* [WHAT YOU SHOULD DO]:
Search the material for the string "properties", then return every line where it is found.

* [DATASET CONTENT]:
------------------------------------

Example sample_industries :
  let st sel :=
    {| State.q := ""; State.ctype := []; State.industries := sel;
       State.personas := []; State.topics := []; State.tags := [];
       State.stage := []; State.year := []; State.sort := "newest";
       State.page := 1; State.pageSize := 12 |} in
  filtered IsoDate.today SAMPLE_items (st ["Tech"]) = SAMPLE_items
  /\ filtered IsoDate.today SAMPLE_items (st ["Tech"; "Finance"])
     = [sample_zero_trust].
Proof. split; reflexivity. Qed.

Example sample_facets :
  let f := facets IsoDate.today SAMPLE_items in
  map_to_list (Facets.type f) ≡ₚ [("whitepaper", TNum 2); ("video", TNum 1)]
  /\ tally_count (Facets.industries f) "Tech" = Some 3%Z
  /\ tally_count (Facets.year f) "2025" = Some 3%Z
  /\ tally_total (Facets.type f) = 3%Z.
Proof.
  cbv zeta. split; [| repeat split].
  vm_compute. apply perm_swap || reflexivity.
Qed.

(** * Further properties *)

(** ** Tallies and year labels *)

(** X1. On labels that are not names of inherited properties, [tally] maps
    each label that occurs to the number of its occurrences and holds no
    other label. *)
Theorem tally_counts_labels (arr : list string) (k : string) :
  List.Forall (fun x => ~ inherited x) arr ->
  (In k arr ->
     tally arr !! k = Some (TNum (occurrences k arr)) /\ (0 < occurrences k arr)%Z)
  /\ (~ In k arr -> tally arr !! k = None).
Proof.
  intros Harr.
  destruct (tally_counts_from arr ∅ Harr counted_empty) as [Hc Hn].
  specialize (Hn k). rewrite <- tally_fold in Hc, Hn.
  unfold count_in in Hn. rewrite lookup_empty in Hn.
  split.
  - intros Hin. apply (count_occ_In string_dec) in Hin.
    assert (Hpos : (0 < occurrences k arr)%Z) by (unfold occurrences; lia).
    split; [| exact Hpos].
    destruct (tally arr !! k) as [v |] eqn:E; [| lia].
    destruct (Hc k v E) as (n & -> & _). f_equal. f_equal. lia.
  - intros Hnin. apply (count_occ_not_In string_dec) in Hnin.
    destruct (tally arr !! k) as [v |] eqn:E; [| reflexivity].
    destruct (Hc k v E) as (n & -> & Hpos). unfold occurrences in Hn. lia.
Qed.

Lemma tally_counts_labels_witness :
  tally ["Tech"; "Finance"; "Tech"] !! "Tech" = Some (TNum 2)
  /\ tally ["Tech"; "Finance"; "Tech"] !! "SaaS" = None.
Proof.
  assert (H : List.Forall (fun x => ~ inherited x) ["Tech"; "Finance"; "Tech"]).
  { repeat constructor; intros Hin; cbv in Hin; intuition discriminate. }
  split.
  - destruct (tally_counts_labels ["Tech"; "Finance"; "Tech"] "Tech" H) as [Hin _].
    apply Hin. left. reflexivity.
  - destruct (tally_counts_labels ["Tech"; "Finance"; "Tech"] "SaaS" H) as [_ Hout].
    apply Hout. cbn. intuition discriminate.
Defined.

Lemma String_of_starts_numeric (n : option Z) :
  starts_numeric (JsDate.String_of n) = true.
Proof.
  destruct n as [z |]; [| reflexivity]. unfold JsDate.String_of.
  destruct z as [| p | p]; cbn [Z.to_int NilZero.string_of_int]; [reflexivity | |].
  - pose proof (Unsigned.to_uint_nonnil p) as Hp.
    destruct (Pos.to_uint p); [congruence | reflexivity ..].
  - reflexivity.
Qed.

Lemma inherited_not_numeric (k : string) : inherited k -> starts_numeric k = false.
Proof.
  unfold inherited. cbn [In JsObject.Object_prototype].
  intros H. repeat (destruct H as [<- | H]; [reflexivity |]). destruct H.
Qed.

------------------------------------

* [RESPONSE FOR THIS EXERCISE]:
(** * Further properties *)
(** X1. On labels that are not names of inherited properties, [tally] maps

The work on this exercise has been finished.